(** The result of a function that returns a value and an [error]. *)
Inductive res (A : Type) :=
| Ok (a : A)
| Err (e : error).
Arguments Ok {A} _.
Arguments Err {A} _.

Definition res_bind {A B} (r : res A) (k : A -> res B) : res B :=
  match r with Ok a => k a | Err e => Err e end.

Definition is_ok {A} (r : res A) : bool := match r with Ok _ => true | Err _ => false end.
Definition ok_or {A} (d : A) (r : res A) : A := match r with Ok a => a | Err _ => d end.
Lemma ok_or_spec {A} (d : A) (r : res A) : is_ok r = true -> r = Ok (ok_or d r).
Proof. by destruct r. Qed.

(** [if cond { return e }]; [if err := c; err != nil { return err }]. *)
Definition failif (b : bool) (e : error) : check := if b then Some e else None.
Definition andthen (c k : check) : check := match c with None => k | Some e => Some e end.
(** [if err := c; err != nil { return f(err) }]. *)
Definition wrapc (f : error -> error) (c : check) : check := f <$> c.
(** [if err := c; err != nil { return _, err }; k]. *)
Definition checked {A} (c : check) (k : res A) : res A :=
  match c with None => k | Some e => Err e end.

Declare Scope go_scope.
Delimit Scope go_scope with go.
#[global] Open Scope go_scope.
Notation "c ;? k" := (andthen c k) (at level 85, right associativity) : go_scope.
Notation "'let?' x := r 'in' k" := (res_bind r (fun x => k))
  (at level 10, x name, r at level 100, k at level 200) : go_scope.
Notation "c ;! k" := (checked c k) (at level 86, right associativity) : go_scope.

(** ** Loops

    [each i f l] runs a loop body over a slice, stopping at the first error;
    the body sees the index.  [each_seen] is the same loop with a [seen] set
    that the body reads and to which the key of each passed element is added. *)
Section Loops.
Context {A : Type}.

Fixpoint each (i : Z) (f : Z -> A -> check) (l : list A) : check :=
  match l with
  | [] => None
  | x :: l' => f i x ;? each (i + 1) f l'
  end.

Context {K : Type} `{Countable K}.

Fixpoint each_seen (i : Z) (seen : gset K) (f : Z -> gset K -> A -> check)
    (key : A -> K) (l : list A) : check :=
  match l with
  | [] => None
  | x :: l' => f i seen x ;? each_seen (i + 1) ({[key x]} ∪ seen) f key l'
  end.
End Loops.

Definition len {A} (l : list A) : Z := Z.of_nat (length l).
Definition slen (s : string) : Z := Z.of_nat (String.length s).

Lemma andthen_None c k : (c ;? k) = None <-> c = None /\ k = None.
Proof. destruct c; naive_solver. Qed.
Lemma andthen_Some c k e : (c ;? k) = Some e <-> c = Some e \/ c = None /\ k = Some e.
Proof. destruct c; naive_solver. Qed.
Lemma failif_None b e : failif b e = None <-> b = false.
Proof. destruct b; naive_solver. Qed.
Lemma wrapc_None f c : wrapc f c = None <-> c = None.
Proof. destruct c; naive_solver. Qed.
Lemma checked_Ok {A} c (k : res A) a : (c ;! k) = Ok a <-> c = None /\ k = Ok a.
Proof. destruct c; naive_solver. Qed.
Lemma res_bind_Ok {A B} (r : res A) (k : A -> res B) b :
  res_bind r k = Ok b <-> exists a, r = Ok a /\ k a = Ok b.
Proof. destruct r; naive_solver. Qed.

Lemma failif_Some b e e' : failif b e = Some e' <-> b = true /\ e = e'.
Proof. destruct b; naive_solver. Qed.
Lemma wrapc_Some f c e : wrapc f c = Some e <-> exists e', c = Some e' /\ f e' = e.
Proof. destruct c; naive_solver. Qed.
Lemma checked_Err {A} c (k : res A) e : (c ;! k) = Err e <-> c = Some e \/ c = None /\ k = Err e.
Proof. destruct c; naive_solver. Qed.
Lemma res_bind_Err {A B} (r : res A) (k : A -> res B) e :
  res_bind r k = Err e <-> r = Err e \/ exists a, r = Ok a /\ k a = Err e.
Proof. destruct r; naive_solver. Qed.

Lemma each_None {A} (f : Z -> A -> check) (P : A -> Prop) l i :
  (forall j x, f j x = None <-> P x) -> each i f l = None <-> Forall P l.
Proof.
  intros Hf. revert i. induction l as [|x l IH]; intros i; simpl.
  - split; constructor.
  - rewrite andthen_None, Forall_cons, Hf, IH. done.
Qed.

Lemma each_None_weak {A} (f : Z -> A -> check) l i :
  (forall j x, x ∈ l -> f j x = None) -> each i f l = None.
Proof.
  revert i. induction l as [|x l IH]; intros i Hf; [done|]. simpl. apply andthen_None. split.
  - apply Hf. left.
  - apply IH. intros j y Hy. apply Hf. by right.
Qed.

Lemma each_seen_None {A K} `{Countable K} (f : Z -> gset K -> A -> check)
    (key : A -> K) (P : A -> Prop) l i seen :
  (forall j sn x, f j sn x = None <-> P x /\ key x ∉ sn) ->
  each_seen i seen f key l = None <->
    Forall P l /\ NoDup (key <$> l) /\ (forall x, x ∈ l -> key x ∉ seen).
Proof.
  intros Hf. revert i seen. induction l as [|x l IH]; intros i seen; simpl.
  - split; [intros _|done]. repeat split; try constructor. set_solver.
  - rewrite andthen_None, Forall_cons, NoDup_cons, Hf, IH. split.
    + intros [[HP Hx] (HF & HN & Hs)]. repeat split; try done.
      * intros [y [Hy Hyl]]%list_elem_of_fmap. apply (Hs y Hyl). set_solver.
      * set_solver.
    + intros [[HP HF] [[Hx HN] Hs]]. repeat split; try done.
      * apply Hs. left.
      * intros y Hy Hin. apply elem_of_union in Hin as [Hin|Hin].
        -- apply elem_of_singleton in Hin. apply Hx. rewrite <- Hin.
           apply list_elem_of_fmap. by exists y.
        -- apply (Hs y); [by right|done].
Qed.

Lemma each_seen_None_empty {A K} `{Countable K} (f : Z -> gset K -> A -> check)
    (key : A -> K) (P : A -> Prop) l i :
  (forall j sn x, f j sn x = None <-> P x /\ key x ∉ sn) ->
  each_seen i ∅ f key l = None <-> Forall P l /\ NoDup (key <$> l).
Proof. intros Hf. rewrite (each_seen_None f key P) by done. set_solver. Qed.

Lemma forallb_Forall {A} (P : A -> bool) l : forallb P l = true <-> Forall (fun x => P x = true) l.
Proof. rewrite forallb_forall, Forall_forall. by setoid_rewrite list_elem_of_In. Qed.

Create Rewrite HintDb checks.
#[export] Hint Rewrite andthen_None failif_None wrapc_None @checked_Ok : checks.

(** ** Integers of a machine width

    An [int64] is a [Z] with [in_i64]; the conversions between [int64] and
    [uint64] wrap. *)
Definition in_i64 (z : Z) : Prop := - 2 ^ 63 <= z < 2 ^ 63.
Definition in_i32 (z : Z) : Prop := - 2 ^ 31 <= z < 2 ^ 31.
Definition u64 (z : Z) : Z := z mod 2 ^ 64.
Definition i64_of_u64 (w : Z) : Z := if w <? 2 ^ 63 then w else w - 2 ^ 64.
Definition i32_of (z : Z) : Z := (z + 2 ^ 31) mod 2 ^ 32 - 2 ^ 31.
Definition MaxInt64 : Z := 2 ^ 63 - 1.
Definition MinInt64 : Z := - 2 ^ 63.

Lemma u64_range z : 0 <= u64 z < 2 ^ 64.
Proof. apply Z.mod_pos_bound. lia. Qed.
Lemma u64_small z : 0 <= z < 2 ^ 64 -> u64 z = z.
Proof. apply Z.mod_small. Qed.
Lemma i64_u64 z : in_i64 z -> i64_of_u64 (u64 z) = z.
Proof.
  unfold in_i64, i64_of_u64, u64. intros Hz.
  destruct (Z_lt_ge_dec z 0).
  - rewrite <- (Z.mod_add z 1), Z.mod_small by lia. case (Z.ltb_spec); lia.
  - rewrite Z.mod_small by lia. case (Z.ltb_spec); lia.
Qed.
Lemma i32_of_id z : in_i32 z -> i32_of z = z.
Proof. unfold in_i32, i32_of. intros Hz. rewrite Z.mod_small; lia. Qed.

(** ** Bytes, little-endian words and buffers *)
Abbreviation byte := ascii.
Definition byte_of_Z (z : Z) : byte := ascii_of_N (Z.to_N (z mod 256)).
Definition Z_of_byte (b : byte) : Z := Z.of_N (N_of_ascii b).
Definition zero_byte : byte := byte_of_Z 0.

--*--

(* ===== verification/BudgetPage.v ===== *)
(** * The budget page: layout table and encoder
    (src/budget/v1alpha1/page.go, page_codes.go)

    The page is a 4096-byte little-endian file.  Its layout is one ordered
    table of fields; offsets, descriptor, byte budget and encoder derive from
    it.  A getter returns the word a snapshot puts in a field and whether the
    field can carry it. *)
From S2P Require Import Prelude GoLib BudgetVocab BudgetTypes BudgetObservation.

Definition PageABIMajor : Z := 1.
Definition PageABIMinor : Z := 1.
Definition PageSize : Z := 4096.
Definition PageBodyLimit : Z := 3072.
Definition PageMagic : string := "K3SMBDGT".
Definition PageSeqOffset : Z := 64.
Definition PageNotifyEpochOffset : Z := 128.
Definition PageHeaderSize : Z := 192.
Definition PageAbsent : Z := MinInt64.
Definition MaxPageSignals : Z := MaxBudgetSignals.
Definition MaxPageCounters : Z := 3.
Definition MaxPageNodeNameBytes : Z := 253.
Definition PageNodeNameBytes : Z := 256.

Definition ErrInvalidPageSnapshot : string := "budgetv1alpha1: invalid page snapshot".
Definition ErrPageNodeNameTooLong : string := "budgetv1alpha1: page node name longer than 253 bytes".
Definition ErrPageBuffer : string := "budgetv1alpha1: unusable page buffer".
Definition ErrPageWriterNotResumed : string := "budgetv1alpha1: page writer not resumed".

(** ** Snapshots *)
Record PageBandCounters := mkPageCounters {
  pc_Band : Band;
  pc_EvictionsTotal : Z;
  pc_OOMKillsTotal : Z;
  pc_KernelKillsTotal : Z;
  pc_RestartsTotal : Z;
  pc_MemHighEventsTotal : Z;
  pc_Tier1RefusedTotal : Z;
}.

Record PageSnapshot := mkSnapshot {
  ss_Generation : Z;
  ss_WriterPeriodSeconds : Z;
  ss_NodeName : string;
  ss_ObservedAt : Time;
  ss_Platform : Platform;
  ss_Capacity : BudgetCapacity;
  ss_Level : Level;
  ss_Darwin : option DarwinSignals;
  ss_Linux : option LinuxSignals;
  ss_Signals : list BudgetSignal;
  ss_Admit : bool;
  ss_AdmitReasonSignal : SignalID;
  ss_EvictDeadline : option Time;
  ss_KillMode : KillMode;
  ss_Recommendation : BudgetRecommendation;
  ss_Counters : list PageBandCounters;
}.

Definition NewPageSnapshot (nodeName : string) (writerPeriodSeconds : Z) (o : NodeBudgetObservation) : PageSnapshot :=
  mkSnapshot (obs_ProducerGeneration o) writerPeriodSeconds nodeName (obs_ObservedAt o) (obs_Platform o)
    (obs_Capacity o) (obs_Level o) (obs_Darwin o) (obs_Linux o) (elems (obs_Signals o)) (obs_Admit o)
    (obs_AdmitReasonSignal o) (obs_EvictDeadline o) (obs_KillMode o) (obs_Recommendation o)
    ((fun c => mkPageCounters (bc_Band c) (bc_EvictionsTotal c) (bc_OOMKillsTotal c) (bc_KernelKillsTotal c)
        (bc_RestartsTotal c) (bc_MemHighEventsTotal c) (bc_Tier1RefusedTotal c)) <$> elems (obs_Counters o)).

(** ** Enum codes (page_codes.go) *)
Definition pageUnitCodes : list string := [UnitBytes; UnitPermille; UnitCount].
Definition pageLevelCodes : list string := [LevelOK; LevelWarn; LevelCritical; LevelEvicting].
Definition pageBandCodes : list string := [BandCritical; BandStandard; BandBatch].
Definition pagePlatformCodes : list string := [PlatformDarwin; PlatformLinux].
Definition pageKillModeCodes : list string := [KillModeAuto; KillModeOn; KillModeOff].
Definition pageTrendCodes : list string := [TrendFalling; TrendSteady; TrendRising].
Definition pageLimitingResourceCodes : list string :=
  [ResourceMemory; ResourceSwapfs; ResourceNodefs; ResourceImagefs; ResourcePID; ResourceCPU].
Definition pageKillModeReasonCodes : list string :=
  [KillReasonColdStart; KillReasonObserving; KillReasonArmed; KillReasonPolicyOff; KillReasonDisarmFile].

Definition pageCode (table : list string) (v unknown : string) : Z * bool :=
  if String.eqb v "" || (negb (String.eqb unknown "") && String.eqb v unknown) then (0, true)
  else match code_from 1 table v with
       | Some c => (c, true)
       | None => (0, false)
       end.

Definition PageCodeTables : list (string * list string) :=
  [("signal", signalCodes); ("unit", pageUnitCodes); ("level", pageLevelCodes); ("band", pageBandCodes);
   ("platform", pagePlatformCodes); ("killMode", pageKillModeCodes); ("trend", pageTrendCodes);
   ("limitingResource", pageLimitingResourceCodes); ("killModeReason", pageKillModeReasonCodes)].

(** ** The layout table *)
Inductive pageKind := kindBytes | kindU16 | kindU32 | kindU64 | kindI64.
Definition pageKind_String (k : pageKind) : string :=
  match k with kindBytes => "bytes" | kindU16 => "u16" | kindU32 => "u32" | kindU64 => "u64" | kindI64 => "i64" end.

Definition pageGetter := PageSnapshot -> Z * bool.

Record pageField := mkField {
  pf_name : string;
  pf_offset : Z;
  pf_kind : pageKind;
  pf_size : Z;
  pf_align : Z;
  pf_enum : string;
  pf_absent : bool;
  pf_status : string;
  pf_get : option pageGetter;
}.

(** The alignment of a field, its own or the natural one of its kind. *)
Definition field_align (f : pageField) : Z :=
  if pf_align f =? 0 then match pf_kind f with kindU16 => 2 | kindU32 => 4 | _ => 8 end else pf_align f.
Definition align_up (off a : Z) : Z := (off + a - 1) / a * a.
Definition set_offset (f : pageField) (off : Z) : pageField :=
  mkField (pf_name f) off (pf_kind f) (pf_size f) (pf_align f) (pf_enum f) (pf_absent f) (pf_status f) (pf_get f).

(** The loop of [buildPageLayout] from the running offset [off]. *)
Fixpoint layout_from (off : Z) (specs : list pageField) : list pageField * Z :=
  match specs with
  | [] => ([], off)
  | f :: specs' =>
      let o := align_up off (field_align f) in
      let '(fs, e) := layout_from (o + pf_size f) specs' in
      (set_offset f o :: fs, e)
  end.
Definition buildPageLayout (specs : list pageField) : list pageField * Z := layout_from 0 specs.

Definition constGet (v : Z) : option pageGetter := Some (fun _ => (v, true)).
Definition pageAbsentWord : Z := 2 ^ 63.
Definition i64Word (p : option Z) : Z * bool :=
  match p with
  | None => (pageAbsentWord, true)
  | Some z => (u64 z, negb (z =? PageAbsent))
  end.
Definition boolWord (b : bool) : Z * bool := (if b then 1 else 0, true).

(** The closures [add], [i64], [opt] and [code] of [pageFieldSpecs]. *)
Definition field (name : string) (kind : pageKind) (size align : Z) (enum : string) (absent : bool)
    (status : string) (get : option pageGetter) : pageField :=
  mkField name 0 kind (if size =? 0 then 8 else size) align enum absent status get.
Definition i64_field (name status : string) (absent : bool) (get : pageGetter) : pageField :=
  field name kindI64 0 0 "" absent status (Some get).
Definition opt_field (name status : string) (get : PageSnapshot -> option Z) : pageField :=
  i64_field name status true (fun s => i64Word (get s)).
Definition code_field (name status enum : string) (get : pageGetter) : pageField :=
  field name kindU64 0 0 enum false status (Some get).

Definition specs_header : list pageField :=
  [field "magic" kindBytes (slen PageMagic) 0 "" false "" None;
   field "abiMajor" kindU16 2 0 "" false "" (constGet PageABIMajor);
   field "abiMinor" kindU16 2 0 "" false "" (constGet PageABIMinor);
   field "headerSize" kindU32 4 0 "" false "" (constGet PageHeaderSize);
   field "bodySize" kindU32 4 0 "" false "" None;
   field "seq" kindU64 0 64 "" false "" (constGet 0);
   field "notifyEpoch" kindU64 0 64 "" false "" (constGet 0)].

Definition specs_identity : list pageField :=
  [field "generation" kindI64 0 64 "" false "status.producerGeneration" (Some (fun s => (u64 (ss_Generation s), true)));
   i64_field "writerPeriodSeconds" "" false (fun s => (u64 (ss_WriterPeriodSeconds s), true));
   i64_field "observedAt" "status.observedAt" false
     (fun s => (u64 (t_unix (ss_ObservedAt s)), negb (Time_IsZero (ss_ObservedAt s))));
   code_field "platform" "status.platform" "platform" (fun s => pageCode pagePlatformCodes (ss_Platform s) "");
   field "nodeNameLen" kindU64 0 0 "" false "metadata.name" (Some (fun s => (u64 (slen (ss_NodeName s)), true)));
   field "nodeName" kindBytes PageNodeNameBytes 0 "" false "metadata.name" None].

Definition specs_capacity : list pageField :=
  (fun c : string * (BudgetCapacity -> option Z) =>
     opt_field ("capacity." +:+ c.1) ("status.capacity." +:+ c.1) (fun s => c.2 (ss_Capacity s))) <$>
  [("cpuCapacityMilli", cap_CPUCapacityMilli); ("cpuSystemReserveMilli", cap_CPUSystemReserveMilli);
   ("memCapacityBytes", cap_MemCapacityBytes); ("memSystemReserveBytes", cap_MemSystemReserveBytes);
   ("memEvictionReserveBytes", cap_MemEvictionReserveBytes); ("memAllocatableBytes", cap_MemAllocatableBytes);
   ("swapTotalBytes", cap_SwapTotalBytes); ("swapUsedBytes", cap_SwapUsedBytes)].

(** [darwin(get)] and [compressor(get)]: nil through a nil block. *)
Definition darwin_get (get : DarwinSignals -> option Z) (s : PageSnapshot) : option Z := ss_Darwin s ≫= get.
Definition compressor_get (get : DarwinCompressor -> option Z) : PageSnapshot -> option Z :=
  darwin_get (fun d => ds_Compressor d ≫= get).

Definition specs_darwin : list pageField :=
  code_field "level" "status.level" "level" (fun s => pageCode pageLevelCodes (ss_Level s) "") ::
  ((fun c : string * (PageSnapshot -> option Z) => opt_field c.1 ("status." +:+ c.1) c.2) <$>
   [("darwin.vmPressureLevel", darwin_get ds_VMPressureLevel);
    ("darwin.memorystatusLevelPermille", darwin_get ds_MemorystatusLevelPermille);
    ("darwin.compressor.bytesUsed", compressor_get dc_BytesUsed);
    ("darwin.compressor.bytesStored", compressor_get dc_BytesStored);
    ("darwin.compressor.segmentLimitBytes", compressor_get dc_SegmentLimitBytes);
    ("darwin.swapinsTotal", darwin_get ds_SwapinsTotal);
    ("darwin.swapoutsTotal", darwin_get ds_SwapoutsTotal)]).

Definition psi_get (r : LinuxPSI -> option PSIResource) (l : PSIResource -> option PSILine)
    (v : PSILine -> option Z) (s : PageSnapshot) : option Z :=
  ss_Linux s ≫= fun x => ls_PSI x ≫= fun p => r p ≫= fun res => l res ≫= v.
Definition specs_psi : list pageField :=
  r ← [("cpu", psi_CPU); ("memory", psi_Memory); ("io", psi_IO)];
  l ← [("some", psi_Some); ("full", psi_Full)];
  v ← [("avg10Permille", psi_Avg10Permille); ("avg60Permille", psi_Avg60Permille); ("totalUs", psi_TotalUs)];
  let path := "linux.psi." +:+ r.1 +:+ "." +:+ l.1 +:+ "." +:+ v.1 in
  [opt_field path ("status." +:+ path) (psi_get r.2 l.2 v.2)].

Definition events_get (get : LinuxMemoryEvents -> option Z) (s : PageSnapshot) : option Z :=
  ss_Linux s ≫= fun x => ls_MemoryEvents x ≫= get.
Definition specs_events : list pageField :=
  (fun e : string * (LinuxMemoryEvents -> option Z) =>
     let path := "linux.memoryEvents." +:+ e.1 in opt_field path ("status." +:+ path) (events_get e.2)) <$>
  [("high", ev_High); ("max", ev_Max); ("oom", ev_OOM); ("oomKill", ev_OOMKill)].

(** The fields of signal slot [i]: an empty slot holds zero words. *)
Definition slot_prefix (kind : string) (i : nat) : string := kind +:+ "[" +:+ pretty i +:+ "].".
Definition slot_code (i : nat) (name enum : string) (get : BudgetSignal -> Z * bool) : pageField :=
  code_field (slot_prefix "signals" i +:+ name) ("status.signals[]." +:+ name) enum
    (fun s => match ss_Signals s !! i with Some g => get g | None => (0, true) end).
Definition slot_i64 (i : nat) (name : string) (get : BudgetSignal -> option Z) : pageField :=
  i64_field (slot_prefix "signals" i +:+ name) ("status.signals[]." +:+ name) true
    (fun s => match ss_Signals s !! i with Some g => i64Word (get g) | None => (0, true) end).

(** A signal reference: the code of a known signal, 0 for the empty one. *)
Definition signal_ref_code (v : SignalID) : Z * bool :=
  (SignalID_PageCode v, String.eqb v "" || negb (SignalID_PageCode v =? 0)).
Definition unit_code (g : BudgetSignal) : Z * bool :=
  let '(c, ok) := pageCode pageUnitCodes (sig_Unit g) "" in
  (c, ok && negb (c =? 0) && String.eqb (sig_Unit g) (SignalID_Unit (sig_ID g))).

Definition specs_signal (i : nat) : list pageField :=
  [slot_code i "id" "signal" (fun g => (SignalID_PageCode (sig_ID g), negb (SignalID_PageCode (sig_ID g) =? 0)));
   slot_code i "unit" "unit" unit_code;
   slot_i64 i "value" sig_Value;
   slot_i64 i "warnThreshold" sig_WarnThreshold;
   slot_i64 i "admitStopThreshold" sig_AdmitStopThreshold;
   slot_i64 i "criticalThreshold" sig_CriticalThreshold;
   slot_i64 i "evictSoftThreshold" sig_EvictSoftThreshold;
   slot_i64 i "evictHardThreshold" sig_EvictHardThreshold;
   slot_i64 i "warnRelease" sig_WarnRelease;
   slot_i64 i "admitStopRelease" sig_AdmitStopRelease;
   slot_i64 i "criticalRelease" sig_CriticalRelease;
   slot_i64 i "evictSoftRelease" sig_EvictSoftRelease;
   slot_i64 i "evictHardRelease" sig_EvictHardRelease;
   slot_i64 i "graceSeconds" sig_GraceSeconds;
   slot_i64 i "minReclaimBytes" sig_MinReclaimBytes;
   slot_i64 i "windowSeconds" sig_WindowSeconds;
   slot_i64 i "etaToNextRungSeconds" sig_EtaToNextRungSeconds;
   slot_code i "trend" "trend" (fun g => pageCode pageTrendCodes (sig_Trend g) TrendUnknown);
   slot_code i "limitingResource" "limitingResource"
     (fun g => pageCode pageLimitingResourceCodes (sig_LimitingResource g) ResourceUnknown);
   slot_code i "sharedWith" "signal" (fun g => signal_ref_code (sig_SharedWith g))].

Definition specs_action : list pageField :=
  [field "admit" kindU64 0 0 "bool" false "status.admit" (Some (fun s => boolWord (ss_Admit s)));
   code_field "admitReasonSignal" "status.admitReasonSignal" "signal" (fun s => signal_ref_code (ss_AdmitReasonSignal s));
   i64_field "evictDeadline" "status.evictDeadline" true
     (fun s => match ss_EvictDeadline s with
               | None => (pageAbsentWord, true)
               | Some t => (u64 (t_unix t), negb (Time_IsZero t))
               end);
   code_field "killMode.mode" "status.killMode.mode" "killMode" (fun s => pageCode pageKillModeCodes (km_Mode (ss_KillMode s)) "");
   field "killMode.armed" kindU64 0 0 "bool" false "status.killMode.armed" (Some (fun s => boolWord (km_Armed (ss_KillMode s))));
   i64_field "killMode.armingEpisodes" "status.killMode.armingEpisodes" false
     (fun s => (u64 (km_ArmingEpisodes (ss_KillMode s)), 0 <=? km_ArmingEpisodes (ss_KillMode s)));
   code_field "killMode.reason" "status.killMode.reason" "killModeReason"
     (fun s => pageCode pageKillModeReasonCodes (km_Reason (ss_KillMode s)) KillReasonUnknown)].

--*--

Problem statement:
What do the lines above say from the one containing "pf_size : Z;" down to the one containing "if pf_align f"? Return them exactly, both end lines included, and only them.

Result:
  pf_size : Z;
  pf_align : Z;
  pf_enum : string;
  pf_absent : bool;
  pf_status : string;
  pf_get : option pageGetter;
}.

(** The alignment of a field, its own or the natural one of its kind. *)
Definition field_align (f : pageField) : Z :=
  if pf_align f =? 0 then match pf_kind f with kindU16 => 2 | kindU32 => 4 | _ => 8 end else pf_align f.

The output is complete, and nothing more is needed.